Stored data entries –
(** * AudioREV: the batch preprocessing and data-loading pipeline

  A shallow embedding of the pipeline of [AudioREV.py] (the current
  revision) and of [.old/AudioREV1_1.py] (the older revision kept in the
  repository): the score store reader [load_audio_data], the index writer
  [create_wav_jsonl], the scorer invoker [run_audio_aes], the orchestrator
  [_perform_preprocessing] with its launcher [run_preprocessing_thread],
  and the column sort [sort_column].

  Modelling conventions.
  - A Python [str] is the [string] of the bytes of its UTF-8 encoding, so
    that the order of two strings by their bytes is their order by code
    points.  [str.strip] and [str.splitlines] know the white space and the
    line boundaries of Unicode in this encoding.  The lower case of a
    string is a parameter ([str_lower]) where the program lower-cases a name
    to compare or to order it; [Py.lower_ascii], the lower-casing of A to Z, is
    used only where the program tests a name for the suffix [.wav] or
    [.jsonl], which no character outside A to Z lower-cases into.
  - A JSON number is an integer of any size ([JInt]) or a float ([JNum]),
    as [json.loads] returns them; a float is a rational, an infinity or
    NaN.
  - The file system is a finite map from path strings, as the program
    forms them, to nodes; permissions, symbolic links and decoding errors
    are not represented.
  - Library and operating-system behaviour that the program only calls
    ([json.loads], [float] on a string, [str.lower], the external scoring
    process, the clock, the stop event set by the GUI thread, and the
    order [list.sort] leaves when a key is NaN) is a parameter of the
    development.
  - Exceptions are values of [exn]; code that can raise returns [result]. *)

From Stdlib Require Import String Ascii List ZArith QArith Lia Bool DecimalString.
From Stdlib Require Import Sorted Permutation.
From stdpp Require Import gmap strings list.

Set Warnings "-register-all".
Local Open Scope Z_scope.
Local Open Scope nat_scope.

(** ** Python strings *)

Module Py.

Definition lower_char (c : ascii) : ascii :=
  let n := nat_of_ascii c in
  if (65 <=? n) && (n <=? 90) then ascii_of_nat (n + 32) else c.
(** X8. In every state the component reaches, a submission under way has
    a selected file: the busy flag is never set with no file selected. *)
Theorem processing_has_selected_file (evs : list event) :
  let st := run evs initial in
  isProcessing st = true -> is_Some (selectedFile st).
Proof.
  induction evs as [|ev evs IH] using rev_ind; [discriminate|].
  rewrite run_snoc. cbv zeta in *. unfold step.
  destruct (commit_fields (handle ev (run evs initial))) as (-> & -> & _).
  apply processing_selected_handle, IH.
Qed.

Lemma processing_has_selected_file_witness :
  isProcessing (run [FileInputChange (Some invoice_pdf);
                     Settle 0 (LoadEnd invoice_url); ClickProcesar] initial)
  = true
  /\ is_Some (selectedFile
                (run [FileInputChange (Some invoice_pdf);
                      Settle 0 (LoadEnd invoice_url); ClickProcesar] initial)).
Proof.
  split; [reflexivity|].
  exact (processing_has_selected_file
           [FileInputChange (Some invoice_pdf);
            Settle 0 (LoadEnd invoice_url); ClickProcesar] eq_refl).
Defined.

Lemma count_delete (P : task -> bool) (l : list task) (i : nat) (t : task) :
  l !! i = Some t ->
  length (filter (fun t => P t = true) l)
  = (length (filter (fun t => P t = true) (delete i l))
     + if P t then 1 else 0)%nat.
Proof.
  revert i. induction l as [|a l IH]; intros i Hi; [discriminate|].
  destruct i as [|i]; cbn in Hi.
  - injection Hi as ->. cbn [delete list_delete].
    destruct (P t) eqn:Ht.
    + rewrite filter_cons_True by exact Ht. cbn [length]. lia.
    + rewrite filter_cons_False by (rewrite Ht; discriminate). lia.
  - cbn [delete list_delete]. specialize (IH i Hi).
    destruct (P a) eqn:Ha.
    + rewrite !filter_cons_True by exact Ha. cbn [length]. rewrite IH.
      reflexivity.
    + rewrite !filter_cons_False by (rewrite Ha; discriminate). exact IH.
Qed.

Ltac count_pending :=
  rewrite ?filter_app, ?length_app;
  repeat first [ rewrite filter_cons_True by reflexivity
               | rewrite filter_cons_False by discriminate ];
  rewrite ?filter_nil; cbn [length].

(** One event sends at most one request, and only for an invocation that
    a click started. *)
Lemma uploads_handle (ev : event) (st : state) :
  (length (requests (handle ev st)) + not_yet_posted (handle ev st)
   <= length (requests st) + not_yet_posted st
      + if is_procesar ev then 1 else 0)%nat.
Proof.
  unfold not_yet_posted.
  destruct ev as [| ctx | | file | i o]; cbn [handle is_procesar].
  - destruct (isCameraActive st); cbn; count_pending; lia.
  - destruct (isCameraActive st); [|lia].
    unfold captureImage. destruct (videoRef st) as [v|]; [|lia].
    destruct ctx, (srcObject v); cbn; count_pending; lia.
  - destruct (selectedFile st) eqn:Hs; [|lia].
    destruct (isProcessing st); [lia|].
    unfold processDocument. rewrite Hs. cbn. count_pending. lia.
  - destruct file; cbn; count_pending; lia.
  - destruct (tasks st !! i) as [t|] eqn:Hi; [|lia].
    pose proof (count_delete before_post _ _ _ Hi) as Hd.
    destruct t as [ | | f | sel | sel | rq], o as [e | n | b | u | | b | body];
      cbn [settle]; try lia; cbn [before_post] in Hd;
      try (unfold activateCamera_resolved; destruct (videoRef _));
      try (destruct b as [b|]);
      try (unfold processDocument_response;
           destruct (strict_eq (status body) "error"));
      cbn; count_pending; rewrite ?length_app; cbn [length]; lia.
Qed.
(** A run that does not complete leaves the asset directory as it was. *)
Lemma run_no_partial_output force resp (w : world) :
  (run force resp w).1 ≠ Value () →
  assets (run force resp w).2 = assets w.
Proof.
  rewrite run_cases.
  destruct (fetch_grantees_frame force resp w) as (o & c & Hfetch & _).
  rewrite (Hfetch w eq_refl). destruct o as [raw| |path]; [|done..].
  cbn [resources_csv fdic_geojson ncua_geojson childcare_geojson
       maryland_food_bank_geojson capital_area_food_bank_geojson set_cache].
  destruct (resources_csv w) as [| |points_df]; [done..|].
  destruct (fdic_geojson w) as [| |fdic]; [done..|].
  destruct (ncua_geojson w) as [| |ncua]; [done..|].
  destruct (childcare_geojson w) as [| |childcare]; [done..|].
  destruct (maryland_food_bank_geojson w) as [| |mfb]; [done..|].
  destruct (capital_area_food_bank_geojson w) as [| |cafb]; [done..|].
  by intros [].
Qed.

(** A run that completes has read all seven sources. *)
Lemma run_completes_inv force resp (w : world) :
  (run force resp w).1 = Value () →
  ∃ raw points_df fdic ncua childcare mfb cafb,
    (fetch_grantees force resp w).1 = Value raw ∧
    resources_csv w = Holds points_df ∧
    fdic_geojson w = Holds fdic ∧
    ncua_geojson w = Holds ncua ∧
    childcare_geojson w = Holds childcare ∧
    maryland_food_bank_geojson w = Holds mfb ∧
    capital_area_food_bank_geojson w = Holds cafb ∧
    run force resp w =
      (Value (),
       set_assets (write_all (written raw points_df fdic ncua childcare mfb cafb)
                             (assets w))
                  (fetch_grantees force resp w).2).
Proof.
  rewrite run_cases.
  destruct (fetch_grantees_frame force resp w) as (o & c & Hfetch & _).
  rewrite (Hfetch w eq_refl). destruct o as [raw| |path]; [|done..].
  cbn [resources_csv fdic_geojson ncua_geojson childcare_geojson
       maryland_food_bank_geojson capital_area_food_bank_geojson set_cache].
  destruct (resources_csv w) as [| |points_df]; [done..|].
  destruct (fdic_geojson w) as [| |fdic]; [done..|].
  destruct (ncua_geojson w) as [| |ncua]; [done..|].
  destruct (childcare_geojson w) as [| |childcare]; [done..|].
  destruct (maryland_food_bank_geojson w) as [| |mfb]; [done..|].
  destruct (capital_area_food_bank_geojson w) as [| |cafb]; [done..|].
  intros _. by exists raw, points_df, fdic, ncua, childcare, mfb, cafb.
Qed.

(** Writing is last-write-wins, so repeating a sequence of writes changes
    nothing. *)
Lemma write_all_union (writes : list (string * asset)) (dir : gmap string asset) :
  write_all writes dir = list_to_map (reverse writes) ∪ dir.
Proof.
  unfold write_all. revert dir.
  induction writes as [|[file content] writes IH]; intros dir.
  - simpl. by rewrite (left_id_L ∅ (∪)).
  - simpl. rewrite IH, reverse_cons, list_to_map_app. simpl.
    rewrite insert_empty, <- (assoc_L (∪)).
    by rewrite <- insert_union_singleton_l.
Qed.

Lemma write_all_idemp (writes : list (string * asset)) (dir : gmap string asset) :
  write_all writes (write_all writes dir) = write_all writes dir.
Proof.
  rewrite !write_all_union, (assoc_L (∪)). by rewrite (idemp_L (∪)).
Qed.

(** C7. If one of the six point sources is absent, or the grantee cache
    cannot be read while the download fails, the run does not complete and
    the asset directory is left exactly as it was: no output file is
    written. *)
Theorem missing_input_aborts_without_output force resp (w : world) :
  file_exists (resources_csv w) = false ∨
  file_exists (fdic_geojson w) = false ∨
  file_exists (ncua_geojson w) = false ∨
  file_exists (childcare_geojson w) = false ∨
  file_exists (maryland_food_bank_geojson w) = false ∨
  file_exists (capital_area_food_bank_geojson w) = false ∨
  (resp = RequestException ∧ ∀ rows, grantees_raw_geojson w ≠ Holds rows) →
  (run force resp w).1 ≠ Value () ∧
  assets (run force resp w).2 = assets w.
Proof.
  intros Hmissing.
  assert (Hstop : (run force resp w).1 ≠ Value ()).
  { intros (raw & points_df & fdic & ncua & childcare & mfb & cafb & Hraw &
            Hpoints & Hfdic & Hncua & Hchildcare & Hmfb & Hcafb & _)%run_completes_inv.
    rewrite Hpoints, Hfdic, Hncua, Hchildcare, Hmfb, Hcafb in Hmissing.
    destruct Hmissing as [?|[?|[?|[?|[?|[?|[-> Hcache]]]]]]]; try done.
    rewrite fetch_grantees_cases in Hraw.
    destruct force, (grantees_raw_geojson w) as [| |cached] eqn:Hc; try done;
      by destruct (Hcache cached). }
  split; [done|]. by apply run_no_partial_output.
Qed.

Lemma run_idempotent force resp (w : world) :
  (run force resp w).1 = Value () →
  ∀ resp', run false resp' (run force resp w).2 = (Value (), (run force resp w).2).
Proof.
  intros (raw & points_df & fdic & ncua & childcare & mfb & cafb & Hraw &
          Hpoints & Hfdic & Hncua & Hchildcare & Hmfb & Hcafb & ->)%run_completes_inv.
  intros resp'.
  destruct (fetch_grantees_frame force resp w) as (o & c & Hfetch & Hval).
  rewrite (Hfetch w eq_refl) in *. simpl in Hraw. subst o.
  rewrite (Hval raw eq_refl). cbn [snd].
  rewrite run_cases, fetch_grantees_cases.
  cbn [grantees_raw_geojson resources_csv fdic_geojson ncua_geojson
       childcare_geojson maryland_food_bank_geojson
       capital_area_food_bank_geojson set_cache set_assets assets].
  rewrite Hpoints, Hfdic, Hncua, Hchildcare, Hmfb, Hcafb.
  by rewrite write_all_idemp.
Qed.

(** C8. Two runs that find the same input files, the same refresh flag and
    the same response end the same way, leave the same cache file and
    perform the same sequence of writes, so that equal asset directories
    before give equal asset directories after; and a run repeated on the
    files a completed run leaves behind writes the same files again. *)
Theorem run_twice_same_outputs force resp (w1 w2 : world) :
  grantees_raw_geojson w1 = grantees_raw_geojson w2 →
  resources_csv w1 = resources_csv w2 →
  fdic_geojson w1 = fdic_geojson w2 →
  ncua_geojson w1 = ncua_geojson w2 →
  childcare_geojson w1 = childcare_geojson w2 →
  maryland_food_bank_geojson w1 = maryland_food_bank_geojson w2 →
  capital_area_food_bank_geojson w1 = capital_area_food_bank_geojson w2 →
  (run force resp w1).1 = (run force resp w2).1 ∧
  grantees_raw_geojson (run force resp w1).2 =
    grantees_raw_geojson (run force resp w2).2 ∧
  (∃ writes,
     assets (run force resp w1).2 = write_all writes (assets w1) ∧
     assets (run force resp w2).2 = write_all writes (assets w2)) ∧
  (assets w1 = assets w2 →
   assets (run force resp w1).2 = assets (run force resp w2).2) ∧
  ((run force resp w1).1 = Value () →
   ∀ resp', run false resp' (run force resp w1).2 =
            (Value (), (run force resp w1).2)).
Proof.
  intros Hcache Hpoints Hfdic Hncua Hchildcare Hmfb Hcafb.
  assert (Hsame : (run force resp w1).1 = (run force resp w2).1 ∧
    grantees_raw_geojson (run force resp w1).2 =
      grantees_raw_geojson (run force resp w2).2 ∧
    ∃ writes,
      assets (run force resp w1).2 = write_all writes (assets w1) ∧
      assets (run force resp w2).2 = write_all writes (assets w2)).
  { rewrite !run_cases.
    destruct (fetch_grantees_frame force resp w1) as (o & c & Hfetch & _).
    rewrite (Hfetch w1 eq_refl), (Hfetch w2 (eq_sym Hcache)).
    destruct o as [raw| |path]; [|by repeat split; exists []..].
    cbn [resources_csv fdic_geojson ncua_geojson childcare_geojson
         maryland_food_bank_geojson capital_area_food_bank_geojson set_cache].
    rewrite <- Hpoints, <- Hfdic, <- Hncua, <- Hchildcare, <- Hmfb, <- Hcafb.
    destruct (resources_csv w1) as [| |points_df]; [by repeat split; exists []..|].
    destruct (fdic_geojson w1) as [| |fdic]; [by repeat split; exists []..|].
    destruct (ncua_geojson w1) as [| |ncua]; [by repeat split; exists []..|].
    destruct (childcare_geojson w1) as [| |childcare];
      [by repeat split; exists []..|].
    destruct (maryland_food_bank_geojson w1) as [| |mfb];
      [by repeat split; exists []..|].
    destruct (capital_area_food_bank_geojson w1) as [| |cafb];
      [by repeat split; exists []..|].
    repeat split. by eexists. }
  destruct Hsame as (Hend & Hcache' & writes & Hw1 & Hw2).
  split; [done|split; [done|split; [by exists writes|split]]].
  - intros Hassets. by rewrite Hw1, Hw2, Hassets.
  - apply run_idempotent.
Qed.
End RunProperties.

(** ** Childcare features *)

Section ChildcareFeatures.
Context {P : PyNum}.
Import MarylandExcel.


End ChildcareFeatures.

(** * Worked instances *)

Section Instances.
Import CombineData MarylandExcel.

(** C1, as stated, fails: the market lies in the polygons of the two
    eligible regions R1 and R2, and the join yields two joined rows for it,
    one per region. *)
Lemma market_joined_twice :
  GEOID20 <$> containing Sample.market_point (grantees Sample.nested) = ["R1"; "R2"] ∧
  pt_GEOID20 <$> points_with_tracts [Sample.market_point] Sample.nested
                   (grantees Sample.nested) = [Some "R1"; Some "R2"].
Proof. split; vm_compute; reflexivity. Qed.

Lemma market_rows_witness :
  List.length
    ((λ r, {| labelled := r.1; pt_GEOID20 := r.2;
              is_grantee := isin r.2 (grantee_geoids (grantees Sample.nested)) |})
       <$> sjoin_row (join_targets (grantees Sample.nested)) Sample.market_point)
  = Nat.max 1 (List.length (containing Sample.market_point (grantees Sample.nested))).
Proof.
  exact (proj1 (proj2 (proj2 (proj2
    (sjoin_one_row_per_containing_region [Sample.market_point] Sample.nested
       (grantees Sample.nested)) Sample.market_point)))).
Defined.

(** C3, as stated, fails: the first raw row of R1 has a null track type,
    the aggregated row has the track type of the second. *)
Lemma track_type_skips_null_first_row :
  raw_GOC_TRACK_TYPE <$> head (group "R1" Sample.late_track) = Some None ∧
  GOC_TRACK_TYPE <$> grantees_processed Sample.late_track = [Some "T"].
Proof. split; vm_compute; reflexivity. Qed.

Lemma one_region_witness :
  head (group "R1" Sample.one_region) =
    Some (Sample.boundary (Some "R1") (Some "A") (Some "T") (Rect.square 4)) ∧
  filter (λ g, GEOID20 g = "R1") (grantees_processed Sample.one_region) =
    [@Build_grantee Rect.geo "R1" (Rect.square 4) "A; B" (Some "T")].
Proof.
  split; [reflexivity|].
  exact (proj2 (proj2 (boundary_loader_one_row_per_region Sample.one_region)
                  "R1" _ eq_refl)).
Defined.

WHAT IS NEEDED –
From the data above, output exactly the lines between the one containing "as [json.loads] returns" and the one containing "- Library and", counting both of them.

WRITTEN ANSWER –
    as [json.loads] returns them; a float is a rational, an infinity or
    NaN.
  - The file system is a finite map from path strings, as the program
    forms them, to nodes; permissions, symbolic links and decoding errors
    are not represented.
  - Library and operating-system behaviour that the program only calls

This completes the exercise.